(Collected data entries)
Lemma drop_while_length p l : (length (drop_while p l) <= length l)%nat.
Proof. induction l as [|x t IH]; simpl; [lia|]. destruct (p x); simpl; lia. Qed.

Lemma drop_while_all p l : Forall (fun x => p x = true) l -> drop_while p l = [].
Proof. induction 1 as [|x l Hx _ IH]; simpl; [done|]. by rewrite Hx. Qed.

Lemma drop_while_none p x t : p x = false -> drop_while p (x :: t) = x :: t.
Proof. intros H. simpl. by rewrite H. Qed.

Lemma take_while_app_stop p l r :
  Forall (fun x => p x = true) l ->
  match r with [] => True | x :: _ => p x = false end ->
  take_while p (l ++ r) = l.
Proof.
  intros Hl Hr. induction Hl as [|x l Hx _ IH]; simpl.
  - destruct r; simpl; [done|]. by rewrite Hr.
  - by rewrite Hx, IH.
Qed.

Lemma drop_while_app_stop p l r :
  Forall (fun x => p x = true) l ->
  match r with [] => True | x :: _ => p x = false end ->
  drop_while p (l ++ r) = r.
Proof.
  intros Hl Hr. induction Hl as [|x l Hx _ IH]; simpl.
  - destruct r; simpl; [done|]. by rewrite Hr.
  - by rewrite Hx, IH.
Qed.

Lemma drop_while_idemp p l : drop_while p (drop_while p l) = drop_while p l.
Proof.
  destruct (drop_while p l) as [|x t] eqn:E; [done|].
  apply drop_while_none. by eapply drop_while_head.
Qed.

Lemma drop_while_Forall (P : A -> Prop) p l : Forall P l -> Forall P (drop_while p l).
Proof. induction 1 as [|x l Hx Hl IH]; simpl; [done|]. destruct (p x); auto. Qed.

Lemma rdrop_while_split p l :
  exists r, l = rdrop_while p l ++ r /\ Forall (fun x => p x = true) r.
Proof.
  exists (reverse (take_while p (reverse l))). split.
  - unfold rdrop_while. rewrite <- reverse_app, take_drop_while. by rewrite reverse_involutive.
  - apply Forall_reverse. apply take_while_forall.
Qed.

Lemma rdrop_while_last p l x : last (rdrop_while p l) = Some x -> p x = false.
Proof.
  unfold rdrop_while. rewrite last_reverse.
  destruct (drop_while p (reverse l)) as [|y t] eqn:E; simpl; [done|].
  intros [= ->]. by eapply drop_while_head.
Qed.
(** the text of a finite positive [double] is a JSON number, and it reads back as a decimal
    of six digits that differs from the exact value by at most half a unit of its last digit. *)
Theorem d_default_rounds_to_six_digits m e :
  let text := d_default (S754_finite false m e) in
  json_number text = true /\
  exists v q X, number_value text = Some v /\ same_decimal v (q, X - 5) /\ 100000 <= q < 1000000 /\
    rounds_to (Z.pos m * 2 ^ Z.max 0 e) (2 ^ Z.max 0 (- e)) q X.
Proof.
  split; [by apply d_default_json|]. unfold d_default.
  pose proof (six_digits_spec (Z.pos m * 2 ^ Z.max 0 e) (2 ^ Z.max 0 (- e))) as H.
  assert (0 < 2 ^ Z.max 0 e) by (apply Z.pow_pos_nonneg; lia).
  assert (0 < 2 ^ Z.max 0 (- e)) by (apply Z.pow_pos_nonneg; lia).
  destruct (six_digits _ _) as [q X]. destruct H as [Hq Hr]; [lia|done|].
  destruct (g_parts_spec q X Hq) as (_ & v & Hv & Hs). by exists v, q, X.
Qed.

**Exercise instructions:** What lines above contain the word "exists"? Return each such line.

**Answer space:**
  exists r, l = rdrop_while p l ++ r /\ Forall (fun x => p x = true) r.
  exists (reverse (take_while p (reverse l))). split.
  exists v q X, number_value text = Some v /\ same_decimal v (q, X - 5) /\ 100000 <= q < 1000000 /\
  destruct (g_parts_spec q X Hq) as (_ & v & Hv & Hs). by exists v, q, X.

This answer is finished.